His eyes glassed over while he dredged up a memory. "We ended up in Paris one time. I remember sitting in a cafe, where two tables over, a man and a woman were having a romantic evening. Or at least that's what they wanted everyone to think. And, I believe they were successful. I also heard something in her voice. Love can be faked, but she wasn't faking. I knew if I needed help, all I had to do was find one of them. But, then came Poland.
He grinned ruefully. "I got laid up with pneumonia. Somehow he gave the rest of the team the slip. We were out of action for six months while I recuperated. I learned technology while I rested, waiting for my body to get back to where it was. It hasn't fully, still, but it's been good enough.
"It took us a year, but we finally found him. We started up the tips again. But, we found that we were having more trouble in being believed. And a new NCIS director, who was known well by me, was very keen on finding out who we were."
DiNozzo spoke for the first time in an hour. And when he did, it was one word. "Jenny."
Shepard chuckled. "Funny, she always hated to be called 'Jenny.' Had to be 'Jennifer,' or nothing. She went through a year when she wouldn't answer to anything but, not even 'honey' or 'sweetie.' But, yes, she started to ask a lot of questions.
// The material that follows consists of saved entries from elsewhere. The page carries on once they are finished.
Lemma find_insert_other members name value name' i :
  name' ≠ name → i ≤ length members →
  json_object_ops.find (take i members ++ (name, value) :: drop i members) name'
  = (λ j, if j <? i then j else S j) <$> json_object_ops.find members name'.
Proof.
  intros Hne. revert i. induction members as [|[n e] members IH]; intros i Hi.
  - simpl in Hi. assert (i = 0) as -> by lia. simpl.
    by rewrite bool_decide_eq_false_2 by done.
  - destruct i as [|i].
    + simpl. rewrite (bool_decide_eq_false_2 (name = name')) by done.
      case_bool_decide; [done|].
      by destruct (json_object_ops.find members name').
    + simpl in Hi. simpl. case_bool_decide; [done|].
      rewrite IH by lia.
      destruct (json_object_ops.find members name') as [j|]; [|done]. simpl.
      f_equal. change (S j <? S i) with (j <? i). by destruct (j <? i).
Qed.

Lemma lookup_insert_at members (m : list Z * variant.t) i j :
  i ≤ length members →
  (take i members ++ m :: drop i members) !! (if j <? i then j else S j) = members !! j.
Proof.
  intros Hi. destruct (Nat.ltb_spec j i) as [Hlt|Hge].
  - rewrite lookup_app_l by (rewrite length_take; lia). by apply lookup_take_lt.
  - rewrite lookup_app_r by (rewrite length_take; lia).
    rewrite length_take. replace (S j - i `min` length members) with (S (j - i)) by lia.
    simpl. rewrite lookup_drop. f_equal. lia.
Qed.

(** What [json_object::set] does to a lookup: the name set is found,
    with the value set; every other name is found as before, with the
    value it had. *)
Lemma set_spec (position : list Z → list (list Z * variant.t) → nat) members name value :
  let r := json_object_ops.set position members name value in
  json_object_ops.find r.1 name = Some r.2
  ∧ r.1 !! r.2 = Some (name, value)
  ∧ length r.1
    = match json_object_ops.find members name with
      | Some _ => length members
      | None => S (length members)
      end
  ∧ ∀ name' j, name' ≠ name → json_object_ops.find members name' = Some j →
      ∃ j', json_object_ops.find r.1 name' = Some j' ∧ r.1 !! j' = members !! j.
Proof.
  intros r. subst r. unfold json_object_ops.set.
  destruct (json_object_ops.find members name) as [i|] eqn:Hf; cbn [fst snd].
  - destruct (find_insert_same members name value i Hf) as (H1 & H2 & H3).
    split; [done|]. split; [done|]. split; [by rewrite length_insert|].
    intros name' j Hne Hj. destruct (H3 name' Hne) as [H4 H5].
    exists j. rewrite H4. split; [done|]. by apply H5.
  - set (i := Nat.min (position name members) (length members)).
    assert (Hi : i ≤ length members) by lia.
    destruct (set_absent position members name value Hf) as (i' & Hset & _ & Hl & Hfi).
    unfold json_object_ops.set in Hset. rewrite Hf in Hset. fold i in Hset.
    assert (i' = i) as -> by congruence.
    split; [done|]. split; [done|]. split.
    { rewrite length_app, length_take. simpl. rewrite length_drop. lia. }
    intros name' j Hne Hj. exists (if j <? i then j else S j).
    rewrite find_insert_other by done. rewrite Hj. split; [done|].
    by apply lookup_insert_at.
Qed.
End object_facts.

(** [r[name] = value] and then the read [r[name]], for a variable [r]
    that holds an object: the write returns, the read returns a
    reference to a member called [name] that holds [value], the read
    changes nothing, and every other name of [r] still leads to the
    value it led to. *)
Theorem proxy_write_then_read (position : list Z → list (list Z * variant.t) → nat)
    (σ : state) (x p : nat) (members : list (list Z * variant.t))
    (name : list Z) (value : variant.t) :
  vars_ σ !! x = Some (object_val_ p) →
  deref (heap_ σ) p = Some (json_object members) →
  ∃ σ' i members',
    bind (proxy.subscript (lv_var x) name) (λ P, proxy.assign position P value) σ
    = (Ok (), σ')
    ∧ deref (heap_ σ') p = Some (json_object members')
    ∧ bind (proxy.subscript (lv_var x) name) proxy.evaluate σ' = (Ok (lv_member p i), σ')
    ∧ load σ' (lv_member p i) = Some value
    ∧ members' !! i = Some (name, value)
    ∧ length members'
      = match json_object_ops.find members name with
      | Some _ => length members
      | None => S (length members)
      end
    ∧ ∀ name' j, name' ≠ name → json_object_ops.find members name' = Some j →
        ∃ j', bind (proxy.subscript (lv_var x) name') proxy.evaluate σ'
              = (Ok (lv_member p j'), σ')
            ∧ load σ' (lv_member p j') = load σ (lv_member p j).
Proof.
  intros Hx Hp.
  pose proof (deref_Some_lt _ _ _ Hp) as Hplt.
  destruct (set_spec position members name value) as (Hfind & Hlook & Hlen & Hother).
  destruct (json_object_ops.set position members name value) as [members' i] eqn:Hset.
  cbn [fst snd] in *.
  set (σ' := {| vars_ := vars_ σ; heap_ := <[p:=Some (json_object members')]> (heap_ σ) |}).
  assert (Hp' : deref (heap_ σ') p = Some (json_object members'))
    by (by apply deref_insert_eq).
  assert (Hread : ∀ n k, json_object_ops.find members' n = Some k →
            bind (proxy.subscript (lv_var x) n) proxy.evaluate σ' = (Ok (lv_member p k), σ')).
  { intros n k Hk. unfold proxy.subscript, bind at 1, bind at 1, load_ at 1. simpl.
    rewrite Hx. cbn [of_option]. unfold ret. cbn [proxy.evaluate].
    unfold basic_json.at_, bind, load_. simpl. rewrite Hx. cbn [of_option].
    unfold object_at. rewrite Hp'. by rewrite Hk. }
  exists σ', i, members'.
  split.
  { unfold proxy.subscript, bind at 1, bind at 1, load_ at 1. simpl.
    rewrite Hx. cbn [of_option]. unfold ret.
    unfold proxy.assign. cbn [proxy.parent_evaluate_with_default proxy.name_].
    unfold bind at 1, ret. unfold basic_json.set, basic_json.set_hint.
    unfold bind, load_, ret, object_at, get_heap, put_heap. simpl.
    rewrite Hx. cbn [of_option]. rewrite Hp. rewrite Hset. done. }
  split; [done|]. split; [by apply Hread|].
  split; [simpl; rewrite deref_insert_eq by done; by rewrite Hlook|].
  split; [done|]. split; [done|].
  intros name' j Hne Hj. destruct (Hother name' j Hne Hj) as (j' & Hj' & Hl').
  exists j'. split; [by apply Hread|].
  simpl. rewrite deref_insert_eq by done. rewrite Hp. by rewrite Hl'.
Qed.

Lemma proxy_write_then_read_witness :
  ∃ σ' i members',
    bind (proxy.subscript (lv_var 1) [120%Z])
      (λ P, proxy.assign at_the_end P (integer_val_ 7))
      an_object
    = (Ok (), σ')
    ∧ deref (heap_ σ') 0 = Some (json_object members')
    ∧ bind (proxy.subscript (lv_var 1) [120%Z]) proxy.evaluate σ' = (Ok (lv_member 0 i), σ')
    ∧ load σ' (lv_member 0 i) = Some (integer_val_ 7)
    ∧ members' !! i = Some ([120%Z], integer_val_ 7)
    ∧ length members'
      = match json_object_ops.find [([107%Z], null_)] [120%Z] with
        | Some _ => length [([107%Z], null_)]
        | None => S (length [([107%Z], null_)])
        end
    ∧ ∀ name' j, name' ≠ [120%Z] →
        json_object_ops.find [([107%Z], null_)] name' = Some j →
        ∃ j', bind (proxy.subscript (lv_var 1) name') proxy.evaluate σ'
              = (Ok (lv_member 0 j'), σ')
            ∧ load σ' (lv_member 0 j')
              = load an_object (lv_member 0 j).
Proof.
  apply (proxy_write_then_read at_the_end an_object 1 0 [([107%Z], null_)] [120%Z] (integer_val_ 7)); reflexivity.
Defined.

(** A call through the proxy [r[name]] that needs an array,
    [r[name].add(value)] or [r[name][i]], when [r] is an object that
    has no member [name]: the call throws [std::runtime_error], and
    [r] has the member [name] afterwards, an object without members. *)
Theorem failed_proxy_call_leaves_the_key
    (position : list Z → list (list Z * variant.t) → nat)
    (σ : state) (x p : nat) (members : list (list Z * variant.t))
    (name : list Z) (value : variant.t) (i : nat) :
  vars_ σ !! x = Some (object_val_ p) →
  deref (heap_ σ) p = Some (json_object members) →
  json_object_ops.find members name = None →
  ∃ σ' q k members',
    bind (proxy.subscript (lv_var x) name) (λ P, proxy.add position P value) σ
    = (Throw (runtime_error "Attempting to insert into a value that is not an array"), σ')
    ∧ bind (proxy.subscript (lv_var x) name) (λ P, proxy.subscript_index position P i) σ
      = (Throw (runtime_error "Index on non-array value not supported"), σ')
    ∧ deref (heap_ σ') p = Some (json_object members')
    ∧ json_object_ops.find members' name = Some k
    ∧ members' !! k = Some (name, object_val_ q)
    ∧ deref (heap_ σ') q = Some (json_object [])
    ∧ length members' = S (length members).
Proof.
  intros Hx Hp Hnone.
  pose proof (deref_Some_lt _ _ _ Hp) as Hplt.
  set (q := length (heap_ σ)).
  destruct (set_spec position members name (object_val_ q)) as (Hfind & Hlook & Hlen & _).
  rewrite Hnone in Hlen.
  destruct (json_object_ops.set position members name (object_val_ q)) as [members' k] eqn:Hset.
  cbn [fst snd] in *.
  set (σ' := {| vars_ := vars_ σ;
                heap_ := <[p:=Some (json_object members')]>
                           (heap_ σ ++ [Some (json_object [])]) |}).
  assert (Hp2 : deref (heap_ σ ++ [Some (json_object [])]) p = Some (json_object members))
    by (by rewrite deref_app_l).
  assert (Hp' : deref (heap_ σ') p = Some (json_object members')).
  { apply deref_insert_eq. rewrite length_app. simpl. lia. }
  assert (Hq' : deref (heap_ σ') q = Some (json_object [])).
  { unfold σ'. simpl. rewrite deref_insert_ne by (unfold q; lia). apply deref_alloc. }
  assert (Hev : proxy.evaluate_with_default position (proxy_of_json (lv_var x) name) σ
                = (Ok (lv_member p k), σ')).
  { cbn [proxy.evaluate_with_default]. unfold proxy.evaluate_with_default_in.
    unfold basic_json.find, basic_json.object_value, basic_json.set_hint.
    unfold bind, load_, store_, on_heap, lift, ret, object_at, get_heap, put_heap. simpl.
    rewrite Hx. cbn [of_option]. rewrite Hp, Hnone. simpl.
    rewrite Hx. cbn [of_option]. simpl. rewrite Hx. cbn [of_option].
    cbn [heap_ vars_]. fold q. rewrite Hp2, Hset. done. }
  assert (Hl : load σ' (lv_member p k) = Some (object_val_ q)).
  { simpl. rewrite deref_insert_eq by (rewrite length_app; simpl; lia). by rewrite Hlook. }
  exists σ', q, k, members'.
  split.
  { unfold proxy.subscript, bind at 1, bind at 1, load_ at 1. simpl.
    rewrite Hx. cbn [of_option]. unfold ret. unfold proxy.add, bind at 1. rewrite Hev.
    unfold basic_json.add, bind, load_. by rewrite Hl. }
  split.
  { unfold proxy.subscript, bind at 1, bind at 1, load_ at 1. simpl.
    rewrite Hx. cbn [of_option]. unfold ret. unfold proxy.subscript_index, bind at 1.
    rewrite Hev. unfold basic_json.at_index, bind, load_. by rewrite Hl. }
  done.
Qed.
"And, she wasn't the only one. So, we decided to remove Benoit and end it all. We tracked him to Canada where he was going to sell a US Navy missile guidance system. We were sitting there, my sniper and I as the spotter, when we noticed a glint of light coming from a cargo box placed where one shouldn't have been. I turned the scope and saw a woman behind a sniper rifle of her own, and a man spotting for her. The man was you."
DiNozzo cringed as he finally realized what was really bothering him on that mission. Not the orders that Jenny had personally, and very privately, given them, but the thought that something wasn't right. That they were being watched somehow. He thought, at the time, that it was one of Rene's men. Now, he knew.
"Some of the technology we had could tap into cell phone calls. We traced Kort's transmission to his control officer at the CIA, and the CIA's call to Jennifer. I was so shocked to hear her voice that I froze. As your shooter was asking for permission to fire, so was mine. Except, we were targeting Kort. We figured with him out of the way, Benoit would have to get sloppy by taking some things into his own hands, making for an easier, and more deniable, kill."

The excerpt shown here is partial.